→ PROBLEM DESCRIPTION:
Determine how many lines in the entries below hold "exact". Respond with that number only.

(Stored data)
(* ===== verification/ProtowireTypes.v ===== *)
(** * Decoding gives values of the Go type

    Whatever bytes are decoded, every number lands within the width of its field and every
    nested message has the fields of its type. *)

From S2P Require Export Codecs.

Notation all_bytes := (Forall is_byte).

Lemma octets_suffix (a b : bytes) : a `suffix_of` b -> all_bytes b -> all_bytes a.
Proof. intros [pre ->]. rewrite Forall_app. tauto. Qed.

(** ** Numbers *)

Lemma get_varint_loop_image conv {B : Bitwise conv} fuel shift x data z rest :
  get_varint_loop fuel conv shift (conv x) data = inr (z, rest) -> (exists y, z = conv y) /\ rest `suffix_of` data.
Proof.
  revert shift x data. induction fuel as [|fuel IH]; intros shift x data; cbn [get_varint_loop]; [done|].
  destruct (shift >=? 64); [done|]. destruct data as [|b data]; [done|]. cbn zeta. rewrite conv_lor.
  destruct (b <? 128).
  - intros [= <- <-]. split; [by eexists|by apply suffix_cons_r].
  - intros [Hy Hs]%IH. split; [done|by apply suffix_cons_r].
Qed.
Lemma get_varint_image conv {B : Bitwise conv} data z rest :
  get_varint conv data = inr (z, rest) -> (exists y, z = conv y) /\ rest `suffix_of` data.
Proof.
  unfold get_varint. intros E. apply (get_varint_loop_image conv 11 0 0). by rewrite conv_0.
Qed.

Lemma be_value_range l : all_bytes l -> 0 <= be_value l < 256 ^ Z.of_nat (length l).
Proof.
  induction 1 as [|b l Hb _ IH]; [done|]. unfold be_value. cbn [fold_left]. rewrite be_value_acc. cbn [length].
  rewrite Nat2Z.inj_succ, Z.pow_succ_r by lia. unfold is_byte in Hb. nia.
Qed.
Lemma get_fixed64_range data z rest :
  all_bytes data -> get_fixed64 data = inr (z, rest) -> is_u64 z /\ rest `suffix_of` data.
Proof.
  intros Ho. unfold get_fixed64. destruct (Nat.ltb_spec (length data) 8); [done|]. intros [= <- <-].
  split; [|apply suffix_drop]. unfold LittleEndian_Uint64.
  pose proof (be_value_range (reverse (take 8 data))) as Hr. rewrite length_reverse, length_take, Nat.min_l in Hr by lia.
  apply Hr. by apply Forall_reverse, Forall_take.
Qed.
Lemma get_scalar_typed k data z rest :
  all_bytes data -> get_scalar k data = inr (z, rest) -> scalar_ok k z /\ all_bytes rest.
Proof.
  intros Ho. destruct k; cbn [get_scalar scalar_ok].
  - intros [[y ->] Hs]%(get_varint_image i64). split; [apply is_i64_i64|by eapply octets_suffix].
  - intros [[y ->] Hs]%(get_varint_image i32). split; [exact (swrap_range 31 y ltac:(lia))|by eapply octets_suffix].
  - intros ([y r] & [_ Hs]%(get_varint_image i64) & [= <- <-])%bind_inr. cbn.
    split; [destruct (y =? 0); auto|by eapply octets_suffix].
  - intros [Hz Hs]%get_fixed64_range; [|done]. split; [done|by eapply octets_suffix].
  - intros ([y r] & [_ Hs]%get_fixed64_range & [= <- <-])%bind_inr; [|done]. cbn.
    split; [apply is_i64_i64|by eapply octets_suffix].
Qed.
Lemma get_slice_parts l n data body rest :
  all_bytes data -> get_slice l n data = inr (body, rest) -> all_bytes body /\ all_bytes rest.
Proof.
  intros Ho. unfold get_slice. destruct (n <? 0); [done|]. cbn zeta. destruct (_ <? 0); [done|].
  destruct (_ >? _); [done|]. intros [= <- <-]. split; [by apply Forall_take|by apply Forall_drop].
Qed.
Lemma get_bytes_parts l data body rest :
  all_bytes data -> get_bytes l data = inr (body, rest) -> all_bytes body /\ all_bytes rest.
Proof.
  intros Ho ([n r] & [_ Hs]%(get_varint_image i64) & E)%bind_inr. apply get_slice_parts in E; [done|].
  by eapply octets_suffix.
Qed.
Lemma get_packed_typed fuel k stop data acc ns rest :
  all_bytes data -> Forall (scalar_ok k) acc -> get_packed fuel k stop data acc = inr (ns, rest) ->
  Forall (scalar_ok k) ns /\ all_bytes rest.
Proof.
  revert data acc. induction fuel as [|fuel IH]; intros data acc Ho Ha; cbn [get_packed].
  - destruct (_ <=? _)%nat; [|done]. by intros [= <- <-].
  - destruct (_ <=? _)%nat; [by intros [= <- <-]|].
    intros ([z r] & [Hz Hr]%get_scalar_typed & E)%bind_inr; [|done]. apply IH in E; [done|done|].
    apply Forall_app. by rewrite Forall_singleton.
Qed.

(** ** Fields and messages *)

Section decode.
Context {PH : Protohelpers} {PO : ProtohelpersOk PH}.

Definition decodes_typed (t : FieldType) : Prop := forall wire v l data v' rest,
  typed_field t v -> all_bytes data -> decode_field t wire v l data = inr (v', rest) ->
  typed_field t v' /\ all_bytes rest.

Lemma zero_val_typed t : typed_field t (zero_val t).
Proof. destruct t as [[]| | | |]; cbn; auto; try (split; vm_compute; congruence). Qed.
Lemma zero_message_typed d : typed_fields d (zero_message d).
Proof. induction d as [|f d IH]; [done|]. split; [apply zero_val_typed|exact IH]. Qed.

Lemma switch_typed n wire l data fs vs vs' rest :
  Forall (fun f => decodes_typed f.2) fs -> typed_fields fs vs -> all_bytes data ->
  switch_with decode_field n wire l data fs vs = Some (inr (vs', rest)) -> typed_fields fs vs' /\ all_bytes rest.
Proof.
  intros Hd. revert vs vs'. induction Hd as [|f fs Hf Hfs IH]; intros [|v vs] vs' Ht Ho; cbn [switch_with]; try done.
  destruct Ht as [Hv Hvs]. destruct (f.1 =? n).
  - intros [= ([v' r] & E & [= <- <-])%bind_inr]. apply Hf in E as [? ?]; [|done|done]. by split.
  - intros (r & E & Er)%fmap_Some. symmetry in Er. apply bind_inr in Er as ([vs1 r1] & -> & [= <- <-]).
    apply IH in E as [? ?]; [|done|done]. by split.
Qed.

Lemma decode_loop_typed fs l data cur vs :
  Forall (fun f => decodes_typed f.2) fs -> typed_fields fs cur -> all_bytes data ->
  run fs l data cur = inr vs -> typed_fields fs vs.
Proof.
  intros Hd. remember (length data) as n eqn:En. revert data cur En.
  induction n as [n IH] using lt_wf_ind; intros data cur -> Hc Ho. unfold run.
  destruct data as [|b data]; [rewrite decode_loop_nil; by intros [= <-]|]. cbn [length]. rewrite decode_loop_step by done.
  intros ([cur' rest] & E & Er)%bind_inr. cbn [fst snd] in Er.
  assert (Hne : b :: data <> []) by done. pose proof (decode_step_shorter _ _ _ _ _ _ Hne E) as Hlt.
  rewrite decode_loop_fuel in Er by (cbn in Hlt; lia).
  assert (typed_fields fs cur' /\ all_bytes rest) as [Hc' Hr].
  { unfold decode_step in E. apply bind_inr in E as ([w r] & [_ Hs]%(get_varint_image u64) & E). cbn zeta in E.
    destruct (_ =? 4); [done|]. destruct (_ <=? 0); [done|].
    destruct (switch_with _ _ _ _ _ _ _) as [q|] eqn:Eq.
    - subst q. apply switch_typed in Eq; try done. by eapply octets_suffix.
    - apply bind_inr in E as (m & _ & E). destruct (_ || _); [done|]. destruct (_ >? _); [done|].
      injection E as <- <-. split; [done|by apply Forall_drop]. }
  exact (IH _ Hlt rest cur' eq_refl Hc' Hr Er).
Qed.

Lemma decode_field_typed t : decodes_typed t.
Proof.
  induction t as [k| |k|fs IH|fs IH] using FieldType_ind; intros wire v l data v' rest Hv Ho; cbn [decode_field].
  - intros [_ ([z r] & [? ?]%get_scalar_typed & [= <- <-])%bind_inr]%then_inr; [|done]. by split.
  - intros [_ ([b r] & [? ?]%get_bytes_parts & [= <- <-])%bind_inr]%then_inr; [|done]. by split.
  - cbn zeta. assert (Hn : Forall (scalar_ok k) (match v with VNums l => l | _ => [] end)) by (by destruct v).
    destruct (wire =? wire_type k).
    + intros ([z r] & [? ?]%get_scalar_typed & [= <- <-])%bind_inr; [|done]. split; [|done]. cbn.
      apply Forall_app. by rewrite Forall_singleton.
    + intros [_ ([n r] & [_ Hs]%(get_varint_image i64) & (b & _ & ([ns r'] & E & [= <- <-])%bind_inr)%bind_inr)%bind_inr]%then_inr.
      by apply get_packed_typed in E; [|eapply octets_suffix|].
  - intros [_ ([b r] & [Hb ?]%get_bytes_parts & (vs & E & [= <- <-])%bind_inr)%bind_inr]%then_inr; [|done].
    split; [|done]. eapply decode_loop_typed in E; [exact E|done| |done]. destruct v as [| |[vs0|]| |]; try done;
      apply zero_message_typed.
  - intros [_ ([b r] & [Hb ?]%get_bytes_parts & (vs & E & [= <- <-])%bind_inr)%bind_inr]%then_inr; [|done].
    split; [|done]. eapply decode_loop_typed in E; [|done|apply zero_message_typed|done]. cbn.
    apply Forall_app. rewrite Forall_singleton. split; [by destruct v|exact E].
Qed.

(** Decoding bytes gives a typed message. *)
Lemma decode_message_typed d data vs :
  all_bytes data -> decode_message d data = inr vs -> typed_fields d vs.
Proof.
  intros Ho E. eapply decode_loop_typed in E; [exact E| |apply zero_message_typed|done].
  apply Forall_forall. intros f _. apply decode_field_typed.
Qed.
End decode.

→ RESULT FOR THIS EXERCISE:
6